Introduction to prompting

Introduction to prompting

  • Prompts are a natural (language) way to interact with language models
    • very easy to understand
    • anybody can do it
    • it makes the interaction feel human
  • Enables Semantic coding instead of logical coding
  • This makes it very easy and very fast to iterate

NLP-lifecycle on it’s head


Regular ML:
Problem → Idea → Gather data → Train Model → Evaluate Model →
Repeat if neccessary → deploy
Duration: Months


Prompting workflow:
Problem → Idea → Gather (less) data → Finetune prompt → Evaluate Model →
Repeat if neccessary → already deployed
Duration: Days

Overview

  • Introduction to Prompting
  • Best techniques for prompting

Overview

  • Introduction to Prompting
  • Best techniques for prompting

Best techniques for prompting

Best techniques for prompting

  • Make use of a general prompting template such as RTF
  • Be precise in your description
  • include a reference text
  • ‘No’ is also an answer
  • Give LLMs room to think
  • Guide complex problems with chain-of-thought prompting
  • Mind the Context Window!

General prompting template - RTF framework

  • A general decent prompt templates looks like the following:
  • Specify which ROLE the model should assume.
  • Specify the TASK it should perform:
    • TASK_DESCRIPTION: What is the task.
    • TASK_SPECIFICATION: Specify how the task should be performed
  • (Optional) Specify in what FORMAT the answer should be given.
f"""
ROLE: {ROLE: You are a professional translator.}
TASK: {TASK_DESCRIPTION: Translate the user input from English to Dutch.}
      {TASK_SPECIFICATION: Make sure you only use formal language that is suitable for a business setting.}
      {FORMAT_OUTPUT: Only return the translated text, nothing else} 
"""

General prompting template

  • A general decent prompt templates looks like the following:
  • Specify which ROLE the model should assume.
  • Specify the TASK it should perform:
    • TASK_DESCRIPTION: What is the task.
    • TASK_SPECIFICATION: Specify how the task should be performed
  • (Optional) Specify in what FORMAT the answer should be given.

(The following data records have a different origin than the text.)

(** Ratios of accepted trials are positive, reduced and short. *)
Definition trial_bound (r : Q) : Prop :=
  (0 < r)%Q ∧ reduced r ∧ Z.abs (Qnum r) ≤ maxTrialNanos ∧ Zpos (Qden r) ≤ maxTrialNanos.

Lemma trial_ratio_bound i t : check_trial i t = Ok tt → trial_bound (trial_ratio t).
Proof.
  intros Ht. apply check_trial_inv in Ht as (_ & Hb & Hc & _).
  unfold trial_bound, trial_ratio. split.
  - rewrite Qred_correct. unfold Qlt. simpl. lia.
  - split; [apply Qred_reduced|].
    pose proof (Qred_bounds (timingTrial_BaselineNanos t # Z.to_pos (timingTrial_CandidateNanos t)))
      as [Hn Hd]. cbn [Qnum Qden] in Hn, Hd. rewrite Z2Pos.id in Hd by lia. lia.
Qed.

Lemma sorted_trial_bound trials :
  for_each_i check_trial 0 trials = Ok tt →
  Forall trial_bound (sort_ratios (map trial_ratio trials)).
Proof.
  intros Ht. rewrite for_each_i_ok in Ht. rewrite sort_ratios_perm.
  apply Forall_forall. intros r Hr. apply list_elem_of_fmap in Hr as (t & -> & Hin).
  apply list_elem_of_lookup in Hin as [i Hi]. eapply trial_ratio_bound. by apply Ht.
Qed.

Lemma trial_bound_short r :
  trial_bound r → MeasurementNumber (rationalString r) "rational" = Ok r.
Proof.
  intros (_ & ? & ? & ?). apply rationalString_parse; [done|..];
    eapply Z.le_lt_trans; try eassumption; unfold maxTrialNanos; lia.
Qed.

(** The median of a nonempty sorted slice lies between any two order statistics
    symmetric around the middle, and prints back. *)
Lemma median_of_spec l k lower upper :
  let ratios := sort_ratios l in
  Forall trial_bound ratios → (1 ≤ k)%nat → (2 * k ≤ S (length ratios))%nat →
  ratios !! (k - 1)%nat = Some lower → ratios !! (length ratios - k)%nat = Some upper →
  ∃ m, median_of ratios = Some m ∧ (lower <= m)%Q ∧ (m <= upper)%Q ∧
       MeasurementNumber (rationalString m) "rational" = Ok m.
Proof.
  intros ratios Hall Hk1 Hk Hlo Hup. unfold median_of.
  set (n := length ratios) in *.
  pose proof (Nat.div_mod_eq n 2) as Hdm. pose proof (Nat.mod_upper_bound n 2 ltac:(lia)).
  destruct (ratios !! (n / 2)%nat) as [mid|] eqn:Hmid.
  2: { apply lookup_ge_None in Hmid. apply lookup_lt_Some in Hup. fold n in Hmid, Hup. lia. }
  assert (trial_bound mid) as Hbm.
  { eapply Forall_lookup_1 in Hall; [exact Hall|exact Hmid]. }
  destruct (Nat.even n) eqn:Hev.
  - apply Nat.even_spec in Hev as [h Hh].
    assert (n / 2 = h)%nat as Hnh by (rewrite Hh, Nat.mul_comm; apply Nat.div_mul; lia).
    rewrite Hnh in *.
    destruct (ratios !! (h - 1)%nat) as [below|] eqn:Hbelow.
    2: { apply lookup_ge_None in Hbelow. apply lookup_lt_Some in Hmid. lia. }
    assert (trial_bound below) as Hbb.
    { eapply Forall_lookup_1 in Hall; [exact Hall|exact Hbelow]. }
    eexists. split; [done|].
    assert (lower <= below)%Q as H1 by (eapply sort_ratios_lookup; eauto; lia).
    assert (below <= mid)%Q as H2 by (eapply sort_ratios_lookup; eauto; lia).
    assert (mid <= upper)%Q as H3 by (eapply sort_ratios_lookup; eauto; lia).
    assert (Qred (Qred (mid + below) / 2) == (mid + below) * (1 # 2))%Q as HE.
    { rewrite !Qred_correct. unfold Qdiv. reflexivity. }
    split; [rewrite HE; lra|]. split; [rewrite HE; lra|].
    apply rationalString_parse; [apply Qred_reduced|..].
    + pose proof (Qred_bounds (Qred (mid + below) / 2)) as [Hn _].
      pose proof (Qred_bounds (mid + below)) as [Hn' _].
      destruct Hbm as (_&_&?&?), Hbb as (_&_&?&?). unfold maxTrialNanos in *.
      eapply Z.le_lt_trans; [exact Hn|].
      change (Qnum (Qred (mid + below) / 2)) with (Qnum (Qred (mid + below)) * 1).
      rewrite Z.mul_1_r. eapply Z.le_lt_trans; [exact Hn'|]. cbn [Qnum Qplus]. nia.
    + pose proof (Qred_bounds (Qred (mid + below) / 2)) as [_ Hn].
      pose proof (Qred_bounds (mid + below)) as [_ Hn'].
      destruct Hbm as (_&_&?&?), Hbb as (_&_&?&?). unfold maxTrialNanos in *.
      eapply Z.le_lt_trans; [exact Hn|].
      change (Zpos (Qden (Qred (mid + below) / 2))) with (Zpos (Qden (Qred (mid + below)) * 2)).
      change (Zpos (Qden (mid + below))) with (Zpos (Qden mid * Qden below)) in Hn'.
      rewrite Pos2Z.inj_mul in *. nia.
  - exists mid. split; [done|].
    assert (Nat.odd n = true) as [h Hh]%Nat.odd_spec by (by rewrite <-Nat.negb_even, Hev).
    split; [eapply sort_ratios_lookup; eauto; lia|].
    split; [eapply sort_ratios_lookup; eauto; lia|]. by apply trial_bound_short.
Qed.

(** An accepted measured pair at position [i] of the schedule. *)
Definition trial_ok (i : nat) (t : TimingTrial) : Prop :=
  timingTrial_QualityPassed t = true ∧
  0 < timingTrial_BaselineNanos t ≤ maxTrialNanos ∧
  0 < timingTrial_CandidateNanos t ≤ maxTrialNanos ∧
  timingTrial_BaselineFirst t = Nat.even i.

Lemma check_trial_ok i t : check_trial i t = Ok tt ↔ trial_ok i t.
Proof.
  split; [apply check_trial_inv|]. intros (Hq & Hb & Hc & Ho).
  unfold check_trial, bad_duration, bad_order. rewrite Hq, Ho, eqb_reflx. simpl.
  rewrite !Z.gtb_ltb, !(proj2 (Z.leb_gt _ _)), !(proj2 (Z.ltb_ge _ _)) by lia. done.
Qed.

(** What a summary reports of the sorted ratios. *)
Record summary_of (trials : list TimingTrial) (p : MeasurementPolicy) (s : TimingSummary)
    (lower median upper : Q) : Prop := {
  so_lower : sort_ratios (map trial_ratio trials) !!
    (medianIntervalIndex (lenl trials) (measurementPolicy_ConfidencePPM p) - 1)%nat = Some lower;
  so_upper : sort_ratios (map trial_ratio trials) !!
    (length trials - medianIntervalIndex (lenl trials) (measurementPolicy_ConfidencePPM p))%nat
      = Some upper;
  so_order : (0 < lower)%Q ∧ (lower <= median)%Q ∧ (median <= upper)%Q;
  so_lower_text : MeasurementNumber (timingSummary_LowerRatio s) "rational" = Ok lower;
  so_median_text : MeasurementNumber (timingSummary_MedianRatio s) "rational" = Ok median;
  so_upper_text : MeasurementNumber (timingSummary_UpperRatio s) "rational" = Ok upper;
  so_outcome : ∃ w, decimal (measurementPolicy_MaxRelativeWidth p) = Ok w ∧
    (timingSummary_Outcome s = "valid" ∧ ((upper - lower) / median <= w)%Q ∨
     timingSummary_Outcome s = "inconclusive" ∧ (w < (upper - lower) / median)%Q);
  so_gain : timingSummary_PracticalGain s = true ↔
    timingSummary_Outcome s = "valid" ∧
    ∃ g, decimal (measurementPolicy_MinimumSpeedup p) = Ok g ∧ (1 < g)%Q ∧ (g <= lower)%Q
}.

Lemma SummarizeTimings_total trials p :
  ValidateMeasurementPolicy p = Ok tt →
  lenl trials = measurementPolicy_Repetitions p →
  for_each_i check_trial 0 trials = Ok tt →
  ∃ s lower median upper,
    SummarizeTimings trials p = Ok s ∧ summary_of trials p s lower median upper.
Proof.
  intros Hp Hlen Hch. unfold SummarizeTimings. rewrite Hp, Hlen, Z.eqb_refl, Hch. simpl.
  pose proof (ValidateMeasurementPolicy_inv p Hp)
    as (Hreps & _ & _ & (w & Hw & _) & (g & Hg & Hg1) & Hk1).
  pose proof (sorted_trial_bound trials Hch) as Hall.
  set (ratios := sort_ratios (map trial_ratio trials)) in *.
  assert (length ratios = length trials) as Hn.
  { unfold ratios. by rewrite sort_ratios_perm, length_map. }
  rewrite Hn. rewrite <-Hlen in Hk1. fold (lenl trials).
  destruct (medianIntervalIndex_cond (length trials) (measurementPolicy_ConfidencePPM p))
    as (Hk2 & _ & _). fold (lenl trials) in Hk2.
  set (k := medianIntervalIndex (lenl trials) (measurementPolicy_ConfidencePPM p)) in *.
  unfold lenl in Hlen.
  destruct (lookup_lt_is_Some_2 ratios (k - 1)) as [lower Hlo]; [lia|].
  destruct (lookup_lt_is_Some_2 ratios (length trials - k)) as [upper Hup]; [lia|].
  destruct (median_of_spec (map trial_ratio trials) k lower upper)
    as (m & Hm & ? & ? & ?); [done|done|by fold ratios; rewrite Hn|done|by fold ratios; rewrite Hn|].
  fold ratios in Hm. rewrite Hm.
  rewrite (proj2 (Nat.eqb_neq k 0)), (proj2 (Nat.ltb_ge (length trials) k)) by lia.
  rewrite Hlo, Hup, Hw, Hg.
  pose proof (Forall_lookup_1 _ _ _ _ Hall Hlo) as Hbl.
  pose proof (Forall_lookup_1 _ _ _ _ Hall Hup) as Hbu.
  eexists _, lower, m, upper. split; [reflexivity|].
  assert (Qred (Qred (upper - lower) / m) == (upper - lower) / m)%Q as Hwid
    by (by rewrite !Qred_correct).
  split; simpl; try done.
  - split; [apply Hbl|done].
  - by apply trial_bound_short.
  - by apply trial_bound_short.
  - exists w. split; [done|]. destruct (_ >? 0) eqn:Ew; bool_prop; rat_prop.
    + right. by rewrite <-Hwid.
    + left. by rewrite <-Hwid.
  - destruct (_ >? 0) eqn:Ew; [split; [done|by intros [? _]]|].
    split.
    + intros Hge. bool_prop. rat_prop. eauto.
    + intros (_ & g' & Hg' & _ & Hle). rewrite Z.geb_leb. apply Z.leb_le, RatCmp_nonneg.
      by replace g with g' by congruence.
Qed.

Lemma SummarizeTimings_inv trials p s :
  SummarizeTimings trials p = Ok s →
  ValidateMeasurementPolicy p = Ok tt ∧ lenl trials = measurementPolicy_Repetitions p ∧
  for_each_i check_trial 0 trials = Ok tt ∧
  ∃ lower median upper, summary_of trials p s lower median upper.
Proof.
  intros Hs. pose proof Hs as Hinv. unfold SummarizeTimings in Hinv. do 3 ok_step Hinv.
  bool_prop. destruct r, r0. split_and!; try done.
  destruct (SummarizeTimings_total trials p) as (s'&?&?&?&Hs'&?); try done.
  rewrite Hs in Hs'. injection Hs' as <-. eauto.
Qed.

(** Paired timings are summarised exactly when the policy is valid, every
    scheduled pair is present, passed its quality check, has in-range durations
    and respects the alternation; no index of the sorted ratios is out of range.
    The summary then reports, as texts that parse back exactly, the order
    statistics of the confidence interval around the median; it is inconclusive
    exactly when the relative width exceeds the policy, and claims a practical
    gain exactly when it is conclusive and even the lower bound reaches the
    minimum speedup. *)
Theorem SummarizeTimings_correct trials p :
  (is_ok (SummarizeTimings trials p) = true ↔
   ValidateMeasurementPolicy p = Ok tt ∧ lenl trials = measurementPolicy_Repetitions p ∧
   ∀ i t, trials !! i = Some t → trial_ok i t) ∧
  (∀ s, SummarizeTimings trials p = Ok s →
   ∃ lower median upper, summary_of trials p s lower median upper).
Proof.
  assert (∀ l, (for_each_i check_trial 0 l = Ok tt) ↔
    ∀ i t, l !! i = Some t → trial_ok i t) as Hall.
  { intros l. rewrite for_each_i_ok. by setoid_rewrite check_trial_ok. }
  split; [|by intros s (_ & _ & _ & ?)%SummarizeTimings_inv]. split.
  - destruct (SummarizeTimings trials p) as [s|] eqn:Hs; [|done]. intros _.
    apply SummarizeTimings_inv in Hs as (?&?&?&_). by rewrite Hall in *.
  - intros (?&?&?%Hall). by destruct (SummarizeTimings_total trials p) as (?&?&?&?&->&_).
Qed.
End Summary.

Be precise in your task descriptions

You may think your task is clear, but it may not be:

As I’m going to the store, my roommate asks me: ‘Can you get a gallon of milk? And if they have eggs, get 6.’

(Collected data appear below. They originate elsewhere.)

Definition validateProgram (e : EvaluationContract) (features : gset string)
    (resources : Resources) : result unit :=
  let mode := evaluationContract_Mode e in
  let program := evaluationContract_Program e in
  let has_program := bool_decide (is_Some program) in
  let! _ :=
    (if (mode ==s "program") || (mode ==s "performance") || (mode ==s "proof") && has_program
     then if negb has_program || negb (bool_decide ("isolated-candidate" ∈ features))
          then Err "program evaluation requires an isolated candidate and frozen program contract"
          else Ok tt
     else if has_program
     then Err "artifact mode cannot silently execute submitted programs" else Ok tt) in
  match program with
  | None => Ok tt
  | Some p =>
      let! _ := validateStageArgv (candidateProgram_Build p) in
      let! _ := validateStageArgv (candidateProgram_Run p) in
      let minimumRuns :=
        if (mode ==s "proof") && (lenl (candidateProgram_Products p) >? 0) then 0 else 1 in
      if (candidateProgram_MaxRuns p <? 1) || (candidateProgram_MaxRuns p >? 10000)
         || (candidateProgram_MinRuns p <? minimumRuns)
         || (candidateProgram_MinRuns p >? candidateProgram_MaxRuns p)
         || (candidateProgram_ScratchMB p <? 16)
         || (candidateProgram_ScratchMB p >? resources_MemoryMB resources)
      then Err "invalid candidate run count or scratch budget" else
      if (lenl (candidateProgram_Products p) >? 0)
         && negb (bool_decide ("sealed-products" ∈ features))
      then Err "build products require an enrolled sealed-products capability" else
      let! _ := validateBuildProducts p in
      for_each (validateStageBudget p resources)
        [candidateProgram_BuildBudget p; candidateProgram_RunBudget p]
  end.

When I come home my roommate was in shock: “You got 6 gallons of milk?!” I responded ‘They had eggs.’

Be precise in your task descriptions

  • LLMs don’t know anything about you or the task it is given.
  • Give the model the context it needs to know
  • “Please explain to me how LLMs works?”
    • What is your background knowledge? Academic, high-school, etc..
    • How would you like the explanation? Technical, simple summary, funny, etc..
    • How long should it be? 5 sentences, 5 paragraphs, 5 pages etc..
    • Do you want the model to answer with or without the mathemathical foundations?
    • Do you need references?
    • etc…

Include a reference text

  • LLMs should not be trusted with giving specific information, they can make up completely nonsence answers
  • These answers are called Hallucinations, more on them later.

Include a reference text

  • To help mitigate this (partially), you can Include a reference text1
    • Note: Finding these reference texts in a smart way, is essentially what RAG systems do
f"""
ROLE: {ROLE}
TASK: {TASK_DESCRIPTION}
      Your task is to answer the question using only the provided document 
      and to cite the passage(s) of the document used to answer the question.
      The answer must be annotated with a citation. 
      Use the following format to cite relevant passages ({'citation' : …}).
      {FORMAT_OUTPUT}

DOCUMENT:
'''
{DOCUMENT}
'''
"""

Use delimiters

  • Indicates what describes the task at hand, and what the task should be performed on
  • use either:
    • ### TEXT ###
    • ““” TEXT “““
    • ’’’ TEXT ’’’
    • These triplets are all a single token
  • Or use clear section titles, HTML-tags, etc.

‘No’ is also an answer!

  • To help mitigate this (partially), you can Include a reference text1
  • Explicitly tell the model to not answer the question if it can’t.
f"""
ROLE: {ROLE}
TASK: {TASK_DESCRIPTION}
      Your task is to answer the question using only the provided document 
      and to cite the passage(s) of the document used to answer the question.
      If the document does not contain the information needed to answer this question 
      then simply write: 
        'Insufficient information.' 
      If an answer to the question is provided, it must be annotated with a citation. 
      Use the following format to cite relevant passages ({'citation' : …}).
      {FORMAT_OUTPUT}

DOCUMENT:
'''
{DOCUMENT}
'''
"""

Give models time-to-think

  • Allow the model to work through a problem first
  • break up a task into smaller steps
f"""
Determine if my answer below is correct.

I'm trying to figure out how expensive my prompting of the GPT4 API will be in total.
I'm going to run around 1000 prompts. For these prompts, the average prompt-lengt is 250 words.
The average response length of the model for these prompts is 300 words. 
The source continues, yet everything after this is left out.